It’s back to the workshop for Blacksmith Medicines as it melds with originating company Forge Therapeutics to produce a metalloenzymes-focused biotech that will initially hammer out therapies for cancer and infections.
Blacksmith launched at the start of 2021 as a spinout of Forge, securing seed funding and a $300 million biobucks collaboration with Eli Lilly. While Forge may be the originator, it sounds like Blacksmith will play a leading role in the newly merged entity, which was described as “the new Blacksmith” in yesterday’s release.
Forge’s primary remit had been to find novel antibiotics targeting bacterial metal-dependent enzymes to combat the rise of drug resistance, while the spun-out Blacksmith was tasked with using similar technology to target immuno-oncology and inflammatory diseases. The “new Blacksmith” will now focus on oncology and infections, according to the Jan. 2 release.
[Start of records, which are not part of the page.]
(** * Voting-board client: session establishment, derived state, funding
      gate and interactive driver

    A shallow embedding of
    - [examples/bboard/api/src/index.ts] (class [BBoardAPI]),
    - [examples/bboard/contract/src/witnesses.ts] and the common types,
    - [examples/bboard/bboard-cli/src/index.ts] and
      [examples/extra/bboard-cli/src/index.ts] (the two interactive drivers),
    - [examples/questions/api/src/utils/index.ts] ([randomBytes]),
    followed by the properties established about them.

    Asynchronous code is embedded by explicit state passing: a [World] holds
    everything the provider bundle gives access to, and an awaited call is a
    function from worlds to a new world and a completion (normal return or
    thrown value). *)

From Stdlib Require Import ZArith List String Ascii Lia.
From Stdlib.Strings Require Import Byte.
From stdpp Require Import base option strings gmap list pretty.

#[local] Open Scope string_scope.

(** ** JavaScript values and completions *)

Module Js.

(** A value that may be [null] or [undefined]. *)
Inductive nullable (A : Type) : Type :=
| null
| undefined
| val (a : A).
Arguments null {A}.
Arguments undefined {A}.
Arguments val {A} a.

(** [x != null]: loose inequality, false on both [null] and [undefined]. *)
Definition not_nullish {A} (x : nullable A) : bool :=
  match x with val _ => true | _ => false end.

(** [x === null]: strict equality, true on [null] only. *)
Definition is_null {A} (x : nullable A) : bool :=
  match x with null => true | _ => false end.

(** [x ?? d] for an already evaluated right operand. *)
Definition nullish {A} (x : nullable A) (d : A) : A :=
  match x with val a => a | _ => d end.

(** [x?.f]: the member access is skipped on [null] and [undefined]. *)
Definition chain {A B} (x : nullable A) (f : A -> B) : nullable B :=
  match x with val a => val (f a) | _ => undefined end.
(** * DevForge PM agent: a shallow embedding of [src/agents/pm/pm_agent.py]

  The Python class [PMAgent] turns a product idea into a feature record
  (a nested dict), writes it as indented JSON and renders a Markdown
  summary.  This file embeds its methods as Rocq functions, keeping the
  names of the source, and proves properties of them.

  Modelling conventions.
  - A Python [str] is a [string]; a character is a code point below 256
    (the Latin-1 range), on which [str.lower] is modelled exactly.
  - A Python [int] is a [Z]; counts and clock fields are [nat].
  - A dict whose iteration order reaches the output (the acceptance
    criteria, every JSON object) is an insertion-ordered association
    list; a dict that is only looked up (the configuration, a directory
    listing) is a [gmap].
  - I/O is explicit state passing over a directory tree; an operation
    that raises in Python returns [None].
  - [datetime.now()] and [random.choice] are inputs of the functions
    that call them.
  - [generate_feature] and [_save_feature] are embedded for their value
    and their effect on the tree; [generate_feature_io] and [main] are
    the method and the script as a whole, with the lines they print and
    the encodings of standard output and of the files as inputs
    ([streams]). *)

From Stdlib Require Import ZArith Ascii String List Bool Lia.
From Stdlib Require Import Decimal DecimalFacts DecimalNat DecimalPos DecimalN DecimalZ.
From Stdlib Require Import DecimalString.
From stdpp Require Import base option list gmap strings fin_maps.

Local Open Scope nat_scope.

#[local] Arguments String.append : simpl nomatch.

(** ** Python strings *)

Module Py.

Definition nl : ascii := "010".
Definition dquote : ascii := "034".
Forge’s antibiotics focus had seen the company sign collaborations with Evotec, Basilea and Roche in recent years. In yesterday’s release, Blacksmith said those collaborations not only validated its own metalloenzyme platform but have the potential to bring in more than a combined $800 million in milestone payments on top of royalties for the merged company.
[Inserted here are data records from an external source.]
(** The statements of the sampling branch, lines 420 to 433, one
    constructor per statement. *)
Inductive stmt : Type :=
| LockData            (* mutex_enter_blocking(&data_mutex) *)
| StampTime           (* current_data.timestamp_us = current_time *)
| CopyPosition        (* current_data.encoder_position = encoder_state.position *)
| CopyVelocity        (* current_data.encoder_velocity = encoder_state.velocity *)
| CopyTriggerCount    (* current_data.camera_trigger_count = camera_trigger_count *)
| CopyStatus          (* current_data.system_status = system_initialized ? 1 : 0 *)
| ReadImu             (* imu_read_data(&current_data) *)
| SendUart            (* send_data_uart(&current_data) *)
| UnlockData          (* mutex_exit(&data_mutex) *)
| MarkSampled.        (* last_imu_read = current_time *)

Definition sampling_branch : list stmt :=
  [LockData; StampTime; CopyPosition; CopyVelocity; CopyTriggerCount;
   CopyStatus; ReadImu; SendUart; UnlockData; MarkSampled].

Definition exec_stmt (hw : loop_inputs) (st : stmt) (fw : firmware)
    : firmware :=
  match st with
  | LockData => emit [MutexEnter data_mutex] fw
  | StampTime =>
      with_current_data
        (fun d => mk_sensor_data (loop_time hw) (encoder_position d)
                    (encoder_velocity d) (accel_x d) (accel_y d) (accel_z d)
                    (gyro_x d) (gyro_y d) (gyro_z d)
                    (sample_trigger_count d) (system_status d)) fw
  | CopyPosition =>
      with_current_data
        (fun d => mk_sensor_data (timestamp_us d)
                    (position (encoder_state fw))
                    (encoder_velocity d) (accel_x d) (accel_y d) (accel_z d)
                    (gyro_x d) (gyro_y d) (gyro_z d)
                    (sample_trigger_count d) (system_status d)) fw
  | CopyVelocity =>
      with_current_data
        (fun d => mk_sensor_data (timestamp_us d) (encoder_position d)
                    (velocity (encoder_state fw))
                    (accel_x d) (accel_y d) (accel_z d)
                    (gyro_x d) (gyro_y d) (gyro_z d)
                    (sample_trigger_count d) (system_status d)) fw
  | CopyTriggerCount =>
      with_current_data
        (fun d => mk_sensor_data (timestamp_us d) (encoder_position d)
                    (encoder_velocity d) (accel_x d) (accel_y d) (accel_z d)
                    (gyro_x d) (gyro_y d) (gyro_z d)
                    (camera_trigger_count fw) (system_status d)) fw
  | CopyStatus =>
      with_current_data
        (fun d => mk_sensor_data (timestamp_us d) (encoder_position d)
                    (encoder_velocity d) (accel_x d) (accel_y d) (accel_z d)
                    (gyro_x d) (gyro_y d) (gyro_z d)
                    (sample_trigger_count d)
                    (if system_initialized fw then 1 else 0)) fw
  | ReadImu => imu_read_data (imu_buffer hw) fw
  | SendUart => send_data_uart fw
  | UnlockData => emit [MutexExit data_mutex] fw
  | MarkSampled => set_last_imu_read (loop_time hw) fw
  end.

(** The statements run back to back, with no interrupt served in between. *)
Fixpoint run_stmts (hw : loop_inputs) (sts : list stmt) (fw : firmware)
    : firmware :=
  match sts with
  | [] => fw
  | st :: sts' => run_stmts hw sts' (exec_stmt hw st fw)
  end.

Definition sample_due (hw : loop_inputs) (fw : firmware) : bool :=
  1000000 / IMU_SAMPLE_RATE_HZ <=? u64 (loop_time hw - last_imu_read fw).

(** One pass of the body of [while (true)] in [data_acquisition_loop]. *)
Definition loop_body (hw : loop_inputs) (fw : firmware) : firmware :=
  let current_time := loop_time hw in
  let fw := if sample_due hw fw then run_stmts hw sampling_branch fw else fw in
  let fw :=
    if 1000000 <=? u64 (current_time - last_status_update fw)
    then set_last_status_update current_time (status_led_toggle fw)
    else fw in
  let fw :=
    if current_time mod 10000000 =? 0
    then system_health_check (who_am_i hw) fw
    else fw in
  emit [SleepUs 100] fw.

(** *** Preemption

    The GPIO interrupt is enabled for the whole life of the loop:
    [encoder_irq_handler] takes no lock and nothing in the loop masks
    interrupts, so the handler may run, to completion, between any two
    statements of the sampling branch.  A schedule gives, for each
    statement in turn, the requests served just before it. *)
Definition schedule : Type := list (list irq).

Fixpoint run_preempted (hw : loop_inputs) (sched : schedule)
    (sts : list stmt) (fw : firmware) : firmware :=
  match sts with
  | [] => fw
  | st :: sts' =>
      run_preempted hw (tl sched) sts'
        (exec_stmt hw st (serve_all (hd [] sched) fw))
  end.

(** The motion state as it stands at one instant, and the same three
    values as they appear in a telemetry sample. *)
Definition motion_at (fw : firmware) : Z * Z * Z :=
  (position (encoder_state fw), velocity (encoder_state fw),
   camera_trigger_count fw).

Definition motion_in_sample (d : sensor_data_t) : Z * Z * Z :=
  (encoder_position d, encoder_velocity d, sample_trigger_count d).

(** The motion state at every interrupt boundary of a preempted run: at
    its start and after each request served. *)
Fixpoint boundaries_of (qs : list irq) (fw : firmware) : list (Z * Z * Z) :=
  match qs with
  | [] => []
  | q :: qs' => motion_at (serve q fw) :: boundaries_of qs' (serve q fw)
  end.

Fixpoint boundaries_from (hw : loop_inputs) (sched : schedule)
    (sts : list stmt) (fw : firmware) : list (Z * Z * Z) :=
  match sts with
  | [] => []
  | st :: sts' =>
      boundaries_of (hd [] sched) fw ++
      boundaries_from hw (tl sched) sts'
        (exec_stmt hw st (serve_all (hd [] sched) fw))
  end.

Definition boundaries (hw : loop_inputs) (sched : schedule)
    (sts : list stmt) (fw : firmware) : list (Z * Z * Z) :=
  motion_at fw :: boundaries_from hw sched sts fw.

(** *** Locks held around I/O

    Replaying a trace while tracking which locks are held gives, for each
    bus or serial transfer, the locks held while it ran. *)
Record lockset : Type := mk_lockset { data_held : bool; uart_held : bool }.

Definition no_locks : lockset := mk_lockset false false.

Definition is_transfer (e : event) : bool :=
  match e with
  | I2cWrite _ _ _ | I2cRead _ _ _ | UartPuts _ => true
  | _ => false
  end.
Over 30% of all known enzymes are metalloenzymes, and they feature among all the major enzyme classes, the biotech pointed out. Blacksmith’s platform is designed to address the typically difficult-to-drug target.
“Our target strategy is to focus on metalloenzymes of significant unmet need and high pharma interest, targets with validated biology that have been challenging to drug due to chemistry limitations that we can solve with our platform,” Blacksmith CEO Zachary Zimmerman, Ph.D., said in the release.